As noted in the study, highly trained forces (GURKHAS, people, c'mon!) needed to send 11 rounds downrange to hit someone with the M16.

... out to 30 yards. After that, the study doesn't say. The assault rifle's engagement distance is ten times that, and the great majority of engagements occur at distances greater than 30 yards, even in urban combat. And we already employ various weapons in specialist roles - the combat shotgun, the designated marksman rifle. As I stated before, in specific situations, the shotgun is the preferred weapon. But you expand those situations further than warranted.
posted by the man of twists and turns at 10:59 PM on December 4, 2012 [1 favorite]

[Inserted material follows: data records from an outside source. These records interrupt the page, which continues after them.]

(* ===== verification/Crypto.v ===== *)
(** * src/crypto.c: SHA-256

    The context, the compression function and the three entry points
    [sha256_init], [sha256_update] and [sha256_final], followed by the hash
    of FIPS 180-4 (Section [FIPS]) and the refinement between them: after
    [init], any sequence of [update]s and [final], the eight words of
    [ctx->state] are the FIPS hash value of the concatenated input.  The last
    loop of [sha256_final] stores the low byte of each word four times, so
    the digest it writes is not the FIPS digest. *)
From S2P Require Import Prelude Shared Util.

(** ** Macros *)

(** [a] and [b] are the low and high words of a 64-bit counter. *)
Definition DBL_INT_ADD (a b c : Z) : Z * Z :=
  (w32 (a + c), if w32 (0xffffffff - c) <? a then w32 (b + 1) else b).
Definition ROTLEFT (a b : Z) : Z :=
  Z.lor (w32 (Z.shiftl a b)) (Z.shiftr a (32 - b)).
Definition ROTRIGHT (a b : Z) : Z :=
  Z.lor (Z.shiftr a b) (w32 (Z.shiftl a (32 - b))).

Definition CH (x y z : Z) : Z :=
  Z.lxor (Z.land x y) (Z.land (w32 (Z.lnot x)) z).
Definition MAJ (x y z : Z) : Z :=
  Z.lxor (Z.lxor (Z.land x y) (Z.land x z)) (Z.land y z).
Definition EP0 (x : Z) : Z :=
  Z.lxor (Z.lxor (ROTRIGHT x 2) (ROTRIGHT x 13)) (ROTRIGHT x 22).
Definition EP1 (x : Z) : Z :=
  Z.lxor (Z.lxor (ROTRIGHT x 6) (ROTRIGHT x 11)) (ROTRIGHT x 25).
Definition SIG0 (x : Z) : Z :=
  Z.lxor (Z.lxor (ROTRIGHT x 7) (ROTRIGHT x 18)) (Z.shiftr x 3).
Definition SIG1 (x : Z) : Z :=
  Z.lxor (Z.lxor (ROTRIGHT x 17) (ROTRIGHT x 19)) (Z.shiftr x 10).
(* ===== verification/Unresolved.v ===== *)
(** * What the sources use and do not define

    The tree is a work in progress: a number of macros and functions are used
    but defined nowhere in it.  They are the fields of the classes below, so
    every definition that uses one takes it as a parameter, and a theorem that
    needs a fact about one has that fact as a hypothesis.  A function that
    reads through a pointer takes a buffer and an offset. *)
From stdpp Require Export strings.
From S2P Require Import Prelude Shared Util.
#[global] Open Scope Z_scope.

(** ** Contents of fresh allocations

    [malloc] leaves the block uninitialised: its bytes are unknown, one
    unknown list for each allocation, named after the pointer it is stored
    in.  [malloc] is taken to succeed, as the sources never test it (except
    for the two buffers of [handle_connection]). *)
Class Malloc := {
  uninit : string → Z → list Z;
  length_uninit : ∀ name n, 0 ≤ n → Z.of_nat (length (uninit name n)) = n
}.

(** ** Locations *)

(** where [malloc] puts a block: a location that is not allocated *)
Class Alloc := {
  alloc : gset nat → nat;
  alloc_fresh : ∀ X, alloc X ∉ X
}.

Definition sample_alloc : Alloc := {| alloc X := fresh X; alloc_fresh := is_fresh |}.

(** ** Serialised transactions and blocks *)

Class TxNames := {
  (** the predefined macro of the compiler (a string literal, converted to
      [ushort] where it is passed), written where [__VERSION] is meant *)
  __VERSION__ : Z;
  (** positions and sizes spelled differently from those of shared.h *)
  POS_TX_IN_REF : Z;
  SIZE_TX_IN_REF : Z;
  POS_TX_IN_INDEX : Z;
  POS_TX_IN_PUBKEY : Z;
  SIZE_TX_IN_PUBKEY : Z;
  POS_TX_IN_SIG : Z;
  SIZE_TX_IN_SIG : Z;
  POS_TX_OUT_ADDR : Z;
  SIZE_TX_OUT_ADDR : Z;
  POS_BLOCK_BODY : Z;
  (** functions on a serialised transaction *)
  tx_get_size : list Z → Z → outcome Z;
  tx_compute_size : list Z → Z → outcome Z;
  tx_compute_hash : list Z → Z → list Z → outcome (list Z);
  (** [tx_gen in_count out_count lock_time ins outs dest] *)
  tx_gen : Z → Z → Z → list Z → list Z → list Z → outcome (list Z)
}.
(** C34: On a pool that holds a list of transactions, data_mempool_del returns
    the first one whose structure starts with the hash, lowers the count,
    copies the slot behind the last one into its place unless the pool is now
    empty, and clears that slot; of a full pool it reads and writes outside
    the array; when there is none it returns NULL and changes nothing. *)
Theorem data_mempool_del_spec mp :
  holds mp ts →
  data_mempool_del tx_object mp hash =
    match list_find (object_is hash) ts with
    | None => Done (Null, mp)
    | Some (i, t) =>
        if Z.of_nat (length ts) <? TX_COUNT_SOFT_LIMIT
        then Done (Tx t, without mp (length ts) i) else Undef
    end.
Proof. apply data_mempool_del_run. Qed.

(** Deleting the last transaction takes it off the list. *)
Lemma without_last mp t :
  holds mp (ts ++ [t]) → Z.of_nat (length (ts ++ [t])) < TX_COUNT_SOFT_LIMIT →
  holds (without mp (length (ts ++ [t])) (length ts)) ts.
Proof.
  intros Hh Hlt. destruct (holds_next _ _ Hh Hlt) as (s & Es & Hs); [by destruct ts|].
  destruct Hh as [Hc Hlen Hfit Htxs Hb Hhs]. unfold without. rewrite Es.
  change (default Unset (Some s)) with s. rewrite length_app in *. cbn [length] in *. unfold TX_COUNT_SOFT_LIMIT in *.
  split; cbn [mp_count mp_txs].
  - lia.
  - case_decide; by len.
  - unfold TX_COUNT_SOFT_LIMIT. lia.
  - intros i u Hu. pose proof (lookup_lt_Some _ _ _ Hu).
    assert (mp_txs mp !! i = Some (Tx u)) by (apply Htxs; by apply lookup_app_l_Some).
    case_decide; by rewrite !list_lookup_insert_ne by lia.
  - intros i u Hi H0.
    destruct (decide (i = length ts + 1)%nat) as [->|Hne].
    { rewrite list_lookup_insert_eq by (case_decide; len; lia). by intros [= <-]. }
    rewrite list_lookup_insert_ne by lia. case_decide; [|apply Hb; lia].
    destruct (decide (i = length ts)) as [->|Hne'].
    + rewrite list_lookup_insert_eq by lia. by intros [= <-].
    + rewrite list_lookup_insert_ne by lia. apply Hb; lia.
  - by apply Forall_app in Hhs as [? _].
Qed.

(** Behind a deleted transaction that is not the last there is a free slot. *)
Lemma exists_meets_hole mp i h :
  holds mp ts → Z.of_nat (length ts) < TX_COUNT_SOFT_LIMIT →
  (S i < length ts)%nat → length h = 32%nat →
  known (take i ts) h = false →
  data_mempool_exists (without mp (length ts) i) h = Undef.
Proof.
  intros Hh Hlt Hi Hlh Hk. pose proof (holds_length _ _ Hh) as Hlen.
  destruct (holds_next _ _ Hh Hlt) as (s & Es & Hs);
    [intros E; rewrite E in Hi; cbn in Hi; lia|].
  pose proof (holds_fit _ _ Hh) as Hfit. unfold TX_COUNT_SOFT_LIMIT in Hfit.
  unfold without. rewrite Es, decide_True by lia. change (default Unset (Some s)) with s.
  assert (Hli : length (take i ts) = i) by (rewrite length_take; lia).
  eapply (exists_at_hole _ (take i ts)); cbn [mp_txs mp_count]; rewrite ?Hli; try done.
  - intros k t [Ht Hki]%lookup_take_Some. rewrite !list_lookup_insert_ne by lia.
    by apply Hh.
  - apply Forall_take, Hh.
  - rewrite list_lookup_insert_ne by lia. apply list_lookup_insert_eq. lia.
  - rewrite (holds_count _ _ Hh). lia.
Qed.

(** C35: Deleting a transaction that is not the last one puts the unset
    pointer behind the last transaction in its place: looking up any hash that
    is not found before the hole then dereferences it. *)
Theorem data_mempool_del_leaves_hole mp i t :
  holds mp ts → Z.of_nat (length ts) < TX_COUNT_SOFT_LIMIT →
  list_find (object_is hash) ts = Some (i, t) → (S i < length ts)%nat →
  ∃ mp', data_mempool_del tx_object mp hash = Done (Tx t, mp') ∧
    mp_count mp' = Z.of_nat (length ts - 1) ∧
    ∀ h, length h = 32%nat → known (take i ts) h = false →
      data_mempool_exists mp' h = Undef.
Proof.
  intros Hh Hlt Hf Hi. exists (without mp (length ts) i).
  rewrite data_mempool_del_run, Hf, (proj2 (Z.ltb_lt _ _)) by done.
  split; [done|]. split.
  - unfold without. cbn. rewrite (holds_count _ _ Hh). lia.
  - intros h Hlh Hk. by apply exists_meets_hole.
Qed.

End Correctness.

(** ** Sequences of calls

    A use of the pool, and its answers: of the pool and of the list.  A
    deletion that finds a transaction is one of the list when it is the last;
    [lifo] says that all are. *)
Inductive pool_op :=
| Add (hash : list Z) (size : Z) (data : list Z) (p : Z)
| Exists (hash : list Z)
| Delete (hash : list Z)
| Get_size.

Inductive answer :=
| Nothing
| Num (z : Z)
| Found (s : slot).

Section Refinement.
Context `{TxNames, Malloc} (tx_object : M_tx → list Z).

Definition pool_step (o : pool_op) (mp : Mempool) : outcome (answer * Mempool) :=
  match o with
  | Add hash size data p =>
      mp ← data_mempool_add hash size mp data p; Done (Nothing, mp)
  | Exists hash => e ← data_mempool_exists mp hash; Done (Num e, mp)
  | Delete hash => '(s, mp) ← data_mempool_del tx_object mp hash; Done (Found s, mp)
  | Get_size => Done (Num (data_mempool_get_size mp), mp)
  end.

Definition list_step (o : pool_op) (ts : list M_tx) : outcome (answer * list M_tx) :=
  match o with
  | Add hash size data p => ts ← list_add hash size ts data p; Done (Nothing, ts)
  | Exists hash => Done (Num (if known ts hash then 1 else 0), ts)
  | Delete hash =>
      match list_find (object_is tx_object hash) ts with
      | None => Done (Found Null, ts)
      | Some (i, t) =>
          if Z.of_nat (length ts) <? TX_COUNT_SOFT_LIMIT
          then Done (Found (Tx t), delete i ts) else Undef
      end
  | Get_size => Done (Num (Z.of_nat (length ts)), ts)
  end.

Fixpoint pool_run {S} (step : pool_op → S → outcome (answer * S)) (ops : list pool_op)
    (s : S) : outcome (list answer) :=
  match ops with
  | [] => Done []
  | o :: ops => '(r, s) ← step o s; rs ← pool_run step ops s; Done (r :: rs)
  end.

Definition op_hash_ok (o : pool_op) : Prop :=
  match o with
  | Add hash _ _ _ | Exists hash | Delete hash => length hash = 32%nat
  | Get_size => True
  end.

(** the deletion, if it is one, takes the last transaction *)
Definition last_in (o : pool_op) (ts : list M_tx) : Prop :=
  match o with
  | Delete hash =>
      ∀ i t, list_find (object_is tx_object hash) ts = Some (i, t) → S i = length ts
  | _ => True
  end.

Fixpoint lifo (ops : list pool_op) (ts : list M_tx) : Prop :=
  match ops with
  | [] => True
  | o :: ops =>
      last_in o ts ∧ match list_step o ts with Done (_, ts) => lifo ops ts | _ => True end
  end.

Context (Hobj : ∀ t, (32 ≤ length (tx_object t))%nat).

You seem way more invested in this shotgun thing than makes sense.

Anyway, here's what immediately doesn't seem right to me:

Shotguns are already in use and have been for many, many decades. If they turned out to be unexpectedly effective, their use would be expanded. There is a reason even my local police keep both shotguns and semiautomatic assault rifles in their cars -- they are different guns with different purposes, not direct replacements for each other.

The short range thing is huge. Imagine that General Slap*Happy had decided to outfit the 10th Mountain Division with shotguns instead of their current rifles. All the insurgents would have had to do is sit back out of range and take potshots.

And so on. It just doesn't pass the red face test.